The playwright creates the play’s words, and the
actors execute its actions and impersonate its characters,
but the theatre designers determine what the stage and
characters look like. Indeed, design comprises most of
what we see when we go to the theatre—and much of
what we hear. Designers, and the technicians who implement
their ideas, create what the actors wear, sit on, and
stand before. They determine how the actors are illuminated
and how they—and their environment—sound.
Sometimes they even create what we smell. Nearly
every sense in the theater has been carefully planned by
the designers; they help create the experienced world of
the play.
The Design Process
The initial framework for design is the play itself. The
action Sophocles outlined in Oedipus implies a door, so
most designers provide one. The moment also requires
a chorus and characters that enter and leave the staging
area, so suitable points of entry/exit are created as well.
Sometimes—even in ancient times—characters physically
fly through the air, so machines are designed and
built to execute these superhuman actions.
Today, of course, scenery, lighting, and costumes
can create realistic-looking environments, such as living
rooms and Roman piazzas, barrooms and butcher
shops—and imagined locales such as Satan’s Hell or the
Never Never Land of Peter Pan. They also can create
uniquely conceived visualizations that layer interpretations
and social, political, or aesthetic references upon
the scripts they accompany. Sound designs can create
scores that enhance the play’s actions with musical
themes to emphasize romance, tension, or grief.
Or sound designs can punctuate and disrupt the play’s
actions with the cacophonous noise of traffic, jungle
cries, or warfare.
The first stage in creating a play’s design is conceptual.
At this time, ideas emerge from reading the script,
researching its context, and imagining its potential
impact on the expected audience. These ideas are shared
with the play’s director (who may have initiated this
process with ideas of his or her own), playwright (if a
living playwright is part of the conceptual process), and
other designers. Although the director normally oversees
these conversations, artistic collaboration is absolutely
fundamental to this conceptual period of a play
production’s creation.
For the visual designer, conceptual ideas may be
almost instantly translated into mental images, both
general and specific. Such images may be expressed
first in words—such as “gloomy clouds,” “El Greco
blues,” “delicate archways,” “broken bottles,” “black,
black, black”—but they will soon lead to stabs at representation:
quick sketches, photos torn from magazines,
color samples and swatches. The sound designer
may likewise contemplate impressions of “medieval
chanting,” “random gunfire,” “baroque harpsichords,”

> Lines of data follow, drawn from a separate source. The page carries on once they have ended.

(** * The exported API contract of Roo-Code: [src/exports/roo-code.d.ts]

    The source is a TypeScript declaration file: interfaces, string-literal
    unions and one import.  It is embedded here as it is written: a small
    syntax of TypeScript type expressions, the ten declarations of the file
    transcribed one by one, and on top of them the meaning TypeScript gives
    them: alias expansion and structural conformance of a JavaScript value
    to a type.  The theorems at the end are about those definitions. *)

From Stdlib Require Import PrimFloat.
From stdpp Require Import base list strings gmap.

Open Scope string_scope.

Local Set Warnings "-register-all".

(** ** Type expressions *)

(** The type expressions the file uses.  [Promise], [Partial] and [Record]
    are TypeScript's global utility types; every other name is a [TRef]. *)
Inductive ty : Type :=
| TNumber
| TString
| TBoolean
| TVoid
| TAny
| TUnknown
| TLit (s : string)
| TRef (name : string)
| TArray (elem : ty)
| TPromise (res : ty)
| TPartial (arg : ty)
| TRecord (key val : ty)
| TUnion (alts : list ty)
| TTuple (elems : list (option string * ty))
| TObject (members : list (string * (bool * ty)))
| TFun (params : list (string * (bool * ty))) (ret : ty).

(** A member or a parameter: its name, whether it is written with [?], and
    its type. *)
Abbreviation member := (string * (bool * ty))%type.

Definition req (name : string) (t : ty) : member := (name, (false, t)).
Definition opt (name : string) (t : ty) : member := (name, (true, t)).
Definition method (name : string) (params : list member) (ret : ty) : member :=
  (name, (false, TFun params ret)).
(** A labelled tuple element, [label: t]. *)
Definition lab (label : string) (t : ty) : option string * ty := (Some label, t).

Inductive decl : Type :=
| Interface (name : string) (extends : list (string * list ty)) (body : list member)
| TypeAlias (name : string) (rhs : ty).

Definition decl_name (d : decl) : string :=
  match d with Interface n _ _ => n | TypeAlias n _ => n end.

(** The type a declared name stands for: for an interface, the members
    written in its body.  What an interface inherits is not among them: the
    one [extends] clause of the file, kept by [decl_extends], names
    [EventEmitter], which the module ["events"] declares and this file only
    imports. *)
Definition decl_type (d : decl) : ty :=
  match d with Interface _ _ body => TObject body | TypeAlias _ rhs => rhs end.

Definition decl_extends (d : decl) : list (string * list ty) :=
  match d with Interface _ ext _ => ext | TypeAlias _ _ => [] end.

(** ** The declaration file, line by line *)

(** [import { EventEmitter } from "events"] *)
Definition imports : list (list string * string) := [ (["EventEmitter"], "events") ].

Definition TokenUsage : decl :=
  Interface "TokenUsage" []
    [ req "totalTokensIn" TNumber;
      req "totalTokensOut" TNumber;
      opt "totalCacheWrites" TNumber;
      opt "totalCacheReads" TNumber;
      req "totalCost" TNumber;
      req "contextTokens" TNumber ].

Definition RooCodeEvents : decl :=
  Interface "RooCodeEvents" []
    [ req "message"
        (TTuple [ (None, TObject [ req "taskId" TString;
                                   req "action" (TUnion [TLit "created"; TLit "updated"]);
                                   req "message" (TRef "ClineMessage") ]) ]);
      req "taskStarted" (TTuple [lab "taskId" TString]);
      req "taskPaused" (TTuple [lab "taskId" TString]);
      req "taskUnpaused" (TTuple [lab "taskId" TString]);
      req "taskAskResponded" (TTuple [lab "taskId" TString]);
      req "taskAborted" (TTuple [lab "taskId" TString]);
      req "taskSpawned" (TTuple [lab "taskId" TString; lab "childTaskId" TString]);
      req "taskCompleted" (TTuple [lab "taskId" TString; lab "usage" (TRef "TokenUsage")]);
      req "taskTokenUsageUpdated" (TTuple [lab "taskId" TString; lab "usage" (TRef "TokenUsage")]) ].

or “winds in the reeds,” and then compose or hunt
down sounds that could give others on the design/
directing team a sense of where they are heading at
this stage.
Gradually, a comprehensive design emerges that is
normally guided—with a hand that may be sometimes
quite gentle and sometimes quite firm—by the director
and, of course, the budget. For the visual designer,
a physical presentation of proposed designs normally
involves colors (primary, earthy, gloomy, pastel), textures
(rough, shiny, delicate, steely), shapes (angular, spiraling,
blockish, globular), balance (symmetrical, natural,
fractal), scale (towering, compressed, vast), style (realistic,
romantic, period, abstract, expressionist), and
levels of detail (gross, fine, delicate), as rendered in
drawings, digitized representations, three-dimensional
models, fabric samples, and other media. For the sound
designer, designs may include music underscoring
(retreating brass bands, lush violins, ominous chords),
ambient noises (distant sirens, gunfire, ocean waves),
and enhanced, reverberated, or digitally manipulated
live sounds (voices, footsteps, door slams).

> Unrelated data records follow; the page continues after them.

(** In live mode with a reported profit the same opportunity is counted as
    executed only, after one simulation and one execution. *)
Example handler_executes_sample_opportunity :
  Bot.counters
    (Bot.handleOpportunity Sample.toFixed Sample.numberToString
       Sample.checksumNotConsulted Sample.icapNotConsulted Sample.validator
       (ProfitCalculator.new Sample.noDeductionConfig)
       (Sample.successfulInteractor (Some (5 * 10 ^ 18))) false Sample.detectedAt
       Sample.executableOpportunity Sample.initialState)
  = {| Bot.opportunitiesDetected := 1;
       Bot.opportunitiesExecuted := 1;
       Bot.opportunitiesSkipped := 0 |}
  /\ List.length
       (Bot.calls
          (Bot.handleOpportunity Sample.toFixed Sample.numberToString
             Sample.checksumNotConsulted Sample.icapNotConsulted Sample.validator
             (ProfitCalculator.new Sample.noDeductionConfig)
             (Sample.successfulInteractor (Some (5 * 10 ^ 18))) false Sample.detectedAt
             Sample.executableOpportunity Sample.initialState)) = 2%nat.
Proof.
  vm_compute. split; reflexivity.
Qed.

(* ------------------------------------------------------------------ *)
(** ** The ETH price and the minimum amount of the ProfitCalculator *)

Lemma ethValue_nonneg (n : Z) :
  0 < n -> (0 <= Js.parseFloat (BigNumber.formatEther n))%Q.
Proof.
  intros Hn. unfold Js.parseFloat. apply double_nonneg.
  unfold BigNumber.formatEther. apply Qle_shift_div_l; [reflexivity |].
  rewrite Qmult_0_l. unfold Qle. cbn [Qnum Qden inject_Z]. lia.
Qed.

All these representations are shared among the artistic
and technical staff, analyzed for cost and required
labor in construction, and evaluated for their individual
merit as well as their joint impact. How will the combination
of all these designs feel? How will it propel
the action of the play? What will it communicate to the
expected audience? How will it tie the actors to the audience,
the drama to the theatre in which it is staged, and
the play’s events to the real life that goes on outside the
theatre’s door?
Those are the questions the designer considers
from the initial moment of conception to the opening
performance.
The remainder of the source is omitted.